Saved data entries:
(** * Garden layout optimiser: compatibility index, spacing, plant selector,
      fitness evaluator and genetic algorithm.

    Shallow embedding of the TypeScript sources.  JavaScript numbers are
    idealised as real numbers: there is no rounding, no NaN and no infinity,
    so the development speaks about the arithmetic the code is written to
    perform.  [Math.floor] is [Zfloor], array indices are integers, the
    [Map<string, Map<string, number>>] compatibility matrix is a finite map of
    finite maps, exceptions are the left injection of a sum. *)

From Stdlib Require Import Reals Lra Lia ZArith.
From stdpp Require Import base option list sorting gmap strings.

Local Open Scope R_scope.

(** ** Numbers *)

Module Num.

Definition ltb (a b : R) : bool := if Rlt_dec a b then true else false.
Definition leb (a b : R) : bool := if Rle_dec a b then true else false.
Definition gtb (a b : R) : bool := ltb b a.
Definition geb (a b : R) : bool := leb b a.
Definition eqb (a b : R) : bool := if Req_dec_T a b then true else false.

(** [Math.max(a, b)], [Math.min(a, b)] are [Rmax], [Rmin]. *)

(** [Math.log2]. *)
Definition log2 (x : R) : R := ln x / ln 2.

End Num.

Infix "<?" := Num.ltb (at level 70) : R_scope.
Infix "<=?" := Num.leb (at level 70) : R_scope.
Infix ">?" := Num.gtb (at level 70) : R_scope.
Infix ">=?" := Num.geb (at level 70) : R_scope.
Infix "=?" := Num.eqb (at level 70) : R_scope.

(** ** Compatibility matrix: [Map<string, Map<string, number>>] *)

Abbreviation Matrix := (gmap string (gmap string R)).

(** [matrix.get(a)?.get(b)] *)
Definition matrix_get (m : Matrix) (a b : string) : option R :=
  m !! a ≫= (λ row, row !! b).

(** ** Exceptions *)

Inductive Error : Type :=
| Thrown (message : string)   (* [throw new Error(message)] *)
| TypeError.                  (* a property read on [undefined] *)

Definition Result (A : Type) : Type := (Error + A)%type.

Definition ok {A} (a : A) : Result A := inr a.
Definition throw {A} (message : string) : Result A := inl (Thrown message).

Definition bindR {A B} (r : Result A) (k : A → Result B) : Result B :=
  match r with
  | inl e => inl e
  | inr a => k a
  end.

#[global] Instance Result_ret : MRet Result := @ok.
#[global] Instance Result_bind : MBind Result := λ A B k r, bindR r k.

(** ** Domain entities and value objects *)

Record Plant : Type := mkPlant {
  id : Z;
  species : string;
  scientificName : string;
  type : list string;
  weeklyWatering : R;
  harvestDays : R;
  soilType : string;
  waterPerKg : R;
  size : R
}.

Definition hasType (p : Plant) (t : string) : bool := bool_decide (t ∈ type p).

(** [Plant.estimatedCost] *)
Definition estimatedCost (p : Plant) : R := size p * 50.

Record Position : Type := mkPosition { x : R; y : R }.

(** [new Position(x, y)] *)
Definition newPosition (px py : R) : Result Position :=
  if (px <? 0) || (py <? 0) then throw "Position coordinates must be non-negative"
  else ok (mkPosition px py).

(** [Position.distanceTo] *)
Definition distanceTo (a b : Position) : R :=
  sqrt ((x a - x b) ^ 2 + (y a - y b) ^ 2).

Record Dimensions : Type := mkDimensions { width : R; height : R }.

(** [new Dimensions(width, height)] *)
Definition newDimensions (w h : R) : Result Dimensions :=
  if (w <=? 0) || (h <=? 0) then throw "Dimensions must be positive"
  else ok (mkDimensions w h).

Definition totalArea (d : Dimensions) : R := width d * height d.

Inductive Status : Type := pending | planted | growing | harvest_ready | harvested.

Record PlantInstance : Type := mkPlantInstance {
  plant : Plant;
  position : Position;
  pi_width : R;
  pi_height : R;
  rotation : Z;
  status : Status
}.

TASK DESCRIPTION: Taking the entries above, restate exactly those lines that fall between the line with "fitness evaluator and" and the line with "inl (Thrown message).", keeping both of those lines too.

RESULT OF THIS TASK:
      fitness evaluator and genetic algorithm.

    Shallow embedding of the TypeScript sources.  JavaScript numbers are
    idealised as real numbers: there is no rounding, no NaN and no infinity,
    so the development speaks about the arithmetic the code is written to
    perform.  [Math.floor] is [Zfloor], array indices are integers, the
    [Map<string, Map<string, number>>] compatibility matrix is a finite map of
    finite maps, exceptions are the left injection of a sum. *)

From Stdlib Require Import Reals Lra Lia ZArith.
From stdpp Require Import base option list sorting gmap strings.

Local Open Scope R_scope.

(** ** Numbers *)

Module Num.

Definition ltb (a b : R) : bool := if Rlt_dec a b then true else false.
Definition leb (a b : R) : bool := if Rle_dec a b then true else false.
Definition gtb (a b : R) : bool := ltb b a.
Definition geb (a b : R) : bool := leb b a.
Definition eqb (a b : R) : bool := if Req_dec_T a b then true else false.

(** [Math.max(a, b)], [Math.min(a, b)] are [Rmax], [Rmin]. *)

(** [Math.log2]. *)
Definition log2 (x : R) : R := ln x / ln 2.

End Num.

Infix "<?" := Num.ltb (at level 70) : R_scope.
Infix "<=?" := Num.leb (at level 70) : R_scope.
Infix ">?" := Num.gtb (at level 70) : R_scope.
Infix ">=?" := Num.geb (at level 70) : R_scope.
Infix "=?" := Num.eqb (at level 70) : R_scope.

(** ** Compatibility matrix: [Map<string, Map<string, number>>] *)

Abbreviation Matrix := (gmap string (gmap string R)).

(** [matrix.get(a)?.get(b)] *)
Definition matrix_get (m : Matrix) (a b : string) : option R :=
  m !! a ≫= (λ row, row !! b).

(** ** Exceptions *)

Inductive Error : Type :=
| Thrown (message : string)   (* [throw new Error(message)] *)
| TypeError.                  (* a property read on [undefined] *)

Definition Result (A : Type) : Type := (Error + A)%type.

Definition ok {A} (a : A) : Result A := inr a.
Definition throw {A} (message : string) : Result A := inl (Thrown message).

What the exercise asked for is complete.